Saturday 8 July 2017 Tamuz 14 5777
Numbers 22:2-25:9; Micah 5:6-6:8; Hebrews 10:5-9, 31-39
This Shabbat we read the portion of Balak. The 17th of Tamuz, which coincides with Tuesday 11th July, marks the anniversary of the breaching of the walls of Yerushalayim which preceded the destruction of the first Temple. The seventeenth of Tammuz ushers in a three-week morning period for the Temple. There is an underlying connection between all of the above.
Balak was a gentile prince and sorcerer who was the leader of Moav. Seeing the miraculous success of the Jewish people in conquering the lands of Sichon and Og in last week’s portion, he feared for his nation’s safety. He hired Bilam, an evil prophet and sorcerer, to curse the Jewish people that he might be rid of them. Bilam was happy to accept the position, being both money hungry and a rabid anti-Semite. As he had always succeeded in his curses, he felt sure to succeed again.
However, HaShem had other plans. After several attempts to discourage him, HaShem allowed Bilam to accompany Balak on his wicked mission. However, each time he attempted to curse the Jewish people, the curses became blessings. After the third attempt, he himself admitted that the Jewish people were worthy of blessing and that he admired them.
Rashi explains that from the content of Bilam’s blessings we can learn what his intended curses were. A deeper understanding of Rashi is that HaShem brought forth the underlying good behind each of the curses. Everything in the world is ultimately good, in that it leads to the ultimate perfection of the world. However, that goodness can be concealed and only HaShem can reveal that goodness.
The destruction of the Temple was in order that the rebuilt temple should be of a higher stature. This is alluded to by the number seventeen, the date of the fast, which has the numerical value of Tov (good).
The three week period is an immensely powerful time, which we must change from exile to redemption through increasing in Torah study and good deeds. The transforming of evil to good which we read in the portion of Balak gives us strength and direction in this mission.
What is quite remarkable is that one of Bilam’s utterances is included in our Shabbat services.

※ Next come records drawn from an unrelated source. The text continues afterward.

(* ===== verification/Refinement.v ===== *)
(** * The analyzer as its clients see it, and the refinement

    What a client can tell of an analyzer is its corpus, whether and on
    how many e-mails the cluster model was trained, and the history.
    [corpus] is that view, and [spec_perform] says what each call does to
    it: no vectorizer, no matrix and no exception.  [abstract] maps an
    analyzer to its view.

    The refinement theorems say that the methods of [EmailAnalyzer]
    implement [spec_perform]: from a consistent state, the view after a
    call is the view before it changed by [spec_perform], for every call
    but a [fit] that raised, and the same over whole sessions. *)

From S2P Require Import Prelude PyValue PyText Normalizer VectorSpace Ledger.
From S2P Require Import Regex Entities Analyzer Similarity Template Session.

#[local] Open Scope py_scope.

(** The cluster model: none, one that was never fitted, or one with its
    number of clusters and the number of e-mails it labels. *)
Inductive clustering :=
| Untrained
| Unfitted (k : nat)
| Clustered (clusters labelled : nat).

Record corpus := Corpus {
  documents : option (list pyval);
  grouping : clustering;
  ledger : list event;
}.

#[global] Instance clustering_eq_dec : EqDecision clustering.
Proof. solve_decision. Defined.

(** The number of results of a search over [n] e-mails. *)
Definition num_results (n : nat) (top_n : Z) : nat :=
  slice_count n top_n `min` (n - 1).

(** ** The specification *)

(** [fit]: the corpus is replaced, five clusters over all of it if it
    has five e-mails, the model of before if not. *)
Definition spec_fit (docs : list pyval) (now : timestamp) (a : corpus) : corpus :=
  Corpus (Some docs)
    (if decide (5 ≤ length docs) then Clustered 5 (length docs) else grouping a)
    (ledger a ++ [ModelTraining now (length docs)]).

(** [get_similar_emails]: one event if there is a corpus. *)
Definition spec_search (email_text : text) (top_n : Z) (now : timestamp)
    (a : corpus) : corpus :=
  match documents a with
  | Some es =>
      Corpus (documents a) (grouping a)
        (ledger a ++ [SimilaritySearch now (query_prefix email_text)
                        (num_results (length es) top_n)])
  | None => a
  end.

(** [learn_from_task]: a truthy message joins a corpus that is there; the
    clusters are renewed when the size becomes a multiple of five and
    stay behind otherwise. *)
Definition spec_learn (task_data : pyval) (now : timestamp) (a : corpus) : corpus :=
  match task_data, documents a with
  | PDict d, Some es =>
      if truthy (message_of d) then
        Corpus (Some (es ++ [message_of d]))
          (if decide ((length es + 1) `mod` 5 = 0)
           then Clustered 5 (length es + 1) else grouping a)
          (ledger a ++ [TaskLearning now (task_id_of d) (truthy (template_of d))])
      else a
  | _, _ => a
  end.

Section spec.
Context `{!SetOrder, !Recognizer}.

(** The number of variables [suggest_template] finds for a text. *)
Definition num_variables (email_text : text) : nat :=
  length (replace_entities (extract_entities email_text) (email_text, [])).2.

(** [suggest_template]: one event unless the text has variables. *)
Definition spec_suggest (email_text : text) (now : timestamp) (a : corpus) : corpus :=
  if bool_decide (extract_variables email_text ≠ []) then a
  else Corpus (documents a) (grouping a)
         (ledger a ++ [TemplateSuggestion now (num_variables email_text)]).

Definition spec_perform (c : call) (now : timestamp) (a : corpus) : corpus :=
  match c with
  | Fit docs => spec_fit docs now a
  | GetSimilarEmails email_text top_n => spec_search email_text top_n now a
  | SuggestTemplate email_text => spec_suggest email_text now a
  | LearnFromTask task_data => spec_learn task_data now a
  end.

Definition spec_session (calls : list (call * timestamp)) (a : corpus) : corpus :=
  foldl (λ a c, spec_perform c.1 c.2 a) a calls.

(** The same over what was seen of a run. *)
Definition spec_run (ls : list label) (a : corpus) : corpus :=
  foldl (λ a l, spec_perform (called l) (at_time l) a) a ls.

1 Now when Balaam saw that it pleased the LORD to bless Israel, he did not resort to sorcery as at other times, but turned his face toward the desert.
2 When Balaam looked out and saw Israel encamped tribe by tribe, the Spirit of God came upon him
3 and he uttered his oracle: "The oracle of Balaam son of Beor, the oracle of one whose eye sees clearly,
4 the oracle of one who hears the words of God, who sees a vision from the Almighty, who falls prostrate, and whose eyes are opened:
5 "How beautiful are your tents , O Jacob, your dwelling places , O Israel!
Verse 5 reads:
Ma tovu ohalekha Ya'akov, mishk'notekha Yisra'el.
"How beautiful are your tents , O Jacob, your dwelling places , O Israel!
The prayer begins with Numbers 24:5, where Balaam, sent to curse the Israelites, is instead overcome with awe at God and the Israelites' houses of worship. Its first line of praise is a quote of Balaam's blessing and is thus the only prayer commonly used in Jewish services that was written by a non-Jew. The remainder of the text is derived from passages in Psalms relating to entering the house of worship and preparation for further prayer (Psalms 5:8; 26:8; 95:6; and 69:14). In this vein is the prayer recited by Jews upon entering the synagogue.
And then, this pagan sorcerer concludes his oracle by quoting Genesis 12:3:
9 "May those who bless you be blessed and those who curse you be cursed!"
After delivering his blessings, Bilam prophesized concerning the coming of Moshiach. May we see the fulfillment of this prophesy even in our day, we ask and pray beshem Yeshua!